O governo da presidenta Dilma Rousseff (PT) criou nesta quinta-feira (14) o Plano Inova Empresa, que prevê investimentos de R$ 32,9 bilhões para impulsionar a produtividade e a competitividade da economia brasileira por meio da inovação tecnológica. Até aqui tenho apenas elogios. Uma das funções do Estado é intervir e fomentar a economia.

O problema é que por influência do Ministério da Ciência, Tecnologia e Inovação (MCTI), da Confederação Nacional da Indústria (CNI) e do Ministério da Educação (MEC), o governo federal também anunciou a criação da Empresa Brasileira para Pesquisa e Inovação Industrial (Embrapii), que visa fomentar o processo de cooperação entre empresas nacionais, principalmente pequenas e médias, e instituições tecnológicas ou instituições privadas sem fins lucrativos voltadas a pesquisa e desenvolvimento (P&D). Terá investimentos previstos de R$ 1 bilhão para 2013 e 2014, com recursos do Fundo Nacional de Desenvolvimento Científico e Tecnológico (FNDCT) e outros parceiros.

O grande erro é que a Embrapii será uma organização social (OS).
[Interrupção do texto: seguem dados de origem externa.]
(** * onyx_image: a shallow embedding of the decoder engine

    The development follows the layout of the C++ sources:

    - [types.hpp]            pixel formats, sub-rectangles, decode results/options
    - [surface.hpp/.cpp]     the abstract [surface] interface and [memory_surface]
    - [codecs/byte_io.hpp]   little/big-endian readers
    - [codecs/decode_helpers.hpp]  dimension limits, [write_rows], [extract_pixel]
    - [codecs/c64_common.hpp]      C64 palette, [blend_rgb], [decode_multicolor]
    - [codecs/koala.cpp], [codecs/drazlace.cpp], [codecs/qoi.cpp],
      [codecs/png.cpp], [codecs/ico.cpp], [codec.cpp]

    Conventions of the embedding.

    - A [std::uint8_t] is a [Byte.byte]; [u8] gives its value as a [Z] and
      [to_u8] is the conversion [static_cast<std::uint8_t>] (reduction
      modulo 256).  [int], [unsigned], [std::uint32_t] and [std::size_t]
      values are [Z]; where the C++ arithmetic can wrap, the reduction is
      written out ([wrap32], [wrap64]).
    - A [std::span]/[std::vector] of bytes is a [list byte].  Reads of the
      input buffer are bounds-checked: the computation lives in the
      [checked] monad whose [OutOfBounds] outcome stands for an access
      outside the buffer (undefined behaviour in C++).  Pointer arithmetic
      [p + k] is a [ptr]: the buffer together with an offset into it.
    - Decoders are written against the [surface] interface (a type class),
      exactly as the C++ decoders take a [surface&]; [memory_surface] is the
      in-memory instance and [call_log] an instance that only records the
      calls it receives.
    - Heap allocation is total: a [std::vector] of the requested size always
      exists, so the [std::bad_alloc] handler of [memory_surface::set_size]
      is outside the model. *)

From Stdlib Require Import ZArith Lia Bool ZifyBool.
From Stdlib.Strings Require Import String Byte.
From stdpp Require Import base tactics option list list_numbers.

Local Open Scope Z_scope.

(* ===================================================================== *)
(** ** Machine integers and bytes *)
(* ===================================================================== *)

Definition wrap32 (z : Z) : Z := z mod 2 ^ 32.
Definition wrap64 (z : Z) : Z := z mod 2 ^ 64.
Definition SIZE_MAX : Z := 2 ^ 64 - 1.
Definition INT_MAX : Z := 2 ^ 31 - 1.

(** [static_cast<std::size_t>] of an [int]: a negative value becomes
    2^64 + z. *)
Definition size_t_of_int (z : Z) : Z := if z <? 0 then z + 2 ^ 64 else z.

(** [static_cast<int>] of an unsigned 32-bit value (two's complement). *)
Definition to_int32 (z : Z) : Z :=
  let w := wrap32 z in if w <? 2 ^ 31 then w else w - 2 ^ 32.

Definition u8 (b : byte) : Z := Z.of_N (Byte.to_N b).

Definition to_u8 (z : Z) : byte :=
  match Byte.of_N (Z.to_N (z mod 256)) with
  | Some b => b
  | None => x00
  end.

(* ===================================================================== *)
(** ** Bounds-checked computations *)
(* ===================================================================== *)

(** [OutOfBounds]: an access outside a buffer.  [OutOfFuel]: a [while]
    loop of the model was cut short by its iteration budget (the budgets
    are chosen from the input size and shown never to run out). *)
Inductive checked (A : Type) : Type :=
| Ok (a : A)
| OutOfBounds
| OutOfFuel.
Arguments Ok {A} a.
Arguments OutOfBounds {A}.
Arguments OutOfFuel {A}.

Definition cbind {A B} (c : checked A) (k : A -> checked B) : checked B :=
  match c with
  | Ok a => k a
  | OutOfBounds => OutOfBounds
  | OutOfFuel => OutOfFuel
  end.

Notation "'let!' x ':=' c 'in' k" := (cbind c (fun x => k))
  (at level 10, x pattern, c at level 100, k at level 200).

(** [p[i]] for a buffer [p] whose extent is known. *)
Definition rd (p : list byte) (i : Z) : checked byte :=
  if i <? 0 then OutOfBounds
  else match p !! Z.to_nat i with
       | Some b => Ok b
       | None => OutOfBounds
       end.

(** [v[i] = b] on a vector. *)
Definition wr (v : list byte) (i : Z) (b : byte) : checked (list byte) :=
  if (i <? 0) || (i >=? Z.of_nat (length v)) then OutOfBounds
  else Ok (<[Z.to_nat i := b]> v).

Record ptr := { base : list byte; off : Z }.

Definition ptr_add (p : ptr) (k : Z) : ptr :=
  {| base := base p; off := off p + k |}.

(** [p[k]]. *)
Definition deref (p : ptr) (k : Z) : checked byte := rd (base p) (off p + k).

(** The bytes from [p] to the end of its buffer. *)
Definition ptr_bytes (p : ptr) : list byte := drop (Z.to_nat (off p)) (base p).

Definition len (v : list byte) : Z := Z.of_nat (length v).

(** A [for] loop over the values of [l], threading the state. *)
Fixpoint for_each {A S} (l : list A) (body : A -> S -> checked S) (s : S)
  : checked S :=
  match l with
  | [] => Ok s
  | a :: l' => let! s' := body a s in for_each l' body s'
  end.

(* ===================================================================== *)
(** ** types.hpp *)
(* ===================================================================== *)

Inductive pixel_format := indexed8 | rgb888 | rgba8888.

Definition pixel_format_eqb (a b : pixel_format) : bool :=
  match a, b with
  | indexed8, indexed8 | rgb888, rgb888 | rgba8888, rgba8888 => true
  | _, _ => false
  end.

Definition bytes_per_pixel (fmt : pixel_format) : Z :=
  match fmt with
  | indexed8 => 1
  | rgb888 => 3
  | rgba8888 => 4
  end.

Record image_rect := { rect_x : Z; rect_y : Z; rect_w : Z; rect_h : Z }.

Inductive subrect_kind := sprite | tile | frame.

Record subrect := {
  rect : image_rect;
  kind : subrect_kind;
  user_tag : Z
}.

(** The default-constructed [subrect]. *)
Definition subrect_default : subrect :=
  {| rect := {| rect_x := 0; rect_y := 0; rect_w := 0; rect_h := 0 |};
     kind := sprite; user_tag := 0 |}.

Inductive decode_error :=
| none
| invalid_format
| unsupported_version
| unsupported_encoding
| unsupported_bit_depth
| dimensions_exceeded
| truncated_data
| io_error
| internal_error.

Record decode_result := {
  ok : bool;
  error : decode_error;
  message : string
}.

Definition success : decode_result :=
  {| ok := true; error := none; message := "" |}.

Definition failure (err : decode_error) (msg : string) : decode_result :=
  {| ok := false; error := err; message := msg |}.

Record decode_options := {
  max_width : Z;
  max_height : Z
}.

(** [decode_options{}]: both ceilings default to 16384. *)
Definition default_options : decode_options :=
  {| max_width := 16384; max_height := 16384 |}.

(* ===================================================================== *)
(** ** surface.hpp: the abstract surface *)
(* ===================================================================== *)

(** The virtual interface decoders write to.  A pixel pointer handed to
    [write_pixels] is passed as the bytes stored from that address on;
    an implementation that reads more bytes than are stored there has
    left the caller's buffer, which is [OutOfBounds].  The interface
    documents [count] as the number of bytes to write: an implementation
    reads at most [count] bytes from the pointer
    ([write_pixels_reads_count]). *)
Class surface (S : Type) := {
  set_size : Z -> Z -> pixel_format -> S -> bool * S;
  write_pixels : Z -> Z -> Z -> list byte -> S -> checked S;
  write_pixel : Z -> Z -> byte -> S -> S;
  set_palette_size : Z -> S -> S;
  write_palette : Z -> list byte -> S -> checked S;
  set_subrect : Z -> subrect -> S -> S;
  write_pixels_reads_count :
    forall (x y count : Z) (pixels : list byte) (s : S),
      count <= len pixels -> exists s', write_pixels x y count pixels s = Ok s'
}.

(* ===================================================================== *)
(** ** surface.cpp: memory_surface *)
(* ===================================================================== *)

Module memory_surface.

Record t := mk {
  pixels_ : list byte;
  palette_ : list byte;
  subrects_ : list subrect;
  width_ : Z;
  height_ : Z;
  pitch_ : Z;
  format_ : pixel_format
}.

(** The default-constructed surface. *)
Definition empty : t :=
  {| pixels_ := []; palette_ := []; subrects_ := [];
     width_ := 0; height_ := 0; pitch_ := 0; format_ := rgba8888 |}.

Definition MAX_BUFFER_SIZE : Z := 1024 * 1024 * 1024.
As OS foram criadas no governo neoliberal de Fernando Henrique Cardoso (PSDB) para a privatização dos serviços sociais como educação, saúde, cultura, pesquisa, etc., com o intuito de burlar as licitações, os concursos públicos e os controles em geral. A ideia era repassar para ONGs, para entidades do Terceiro Setor, a gestão de entidades estatais sociais. Mas por pressão de juristas progressistas e da sociedade, o próprio FHC privatizou via OS apenas cinco entidades.

Em 1988 a OAB, o PT e o PDT entraram com duas Ações Diretas de Inconstitucionalidade (ADIns) contra a Lei 9.637/98. Pode ser que ainda em 2013 o STF julgue a lei como inconstitucional, caso siga o voto do Ministro relator Carlos Ayres Britto, agora aposentado.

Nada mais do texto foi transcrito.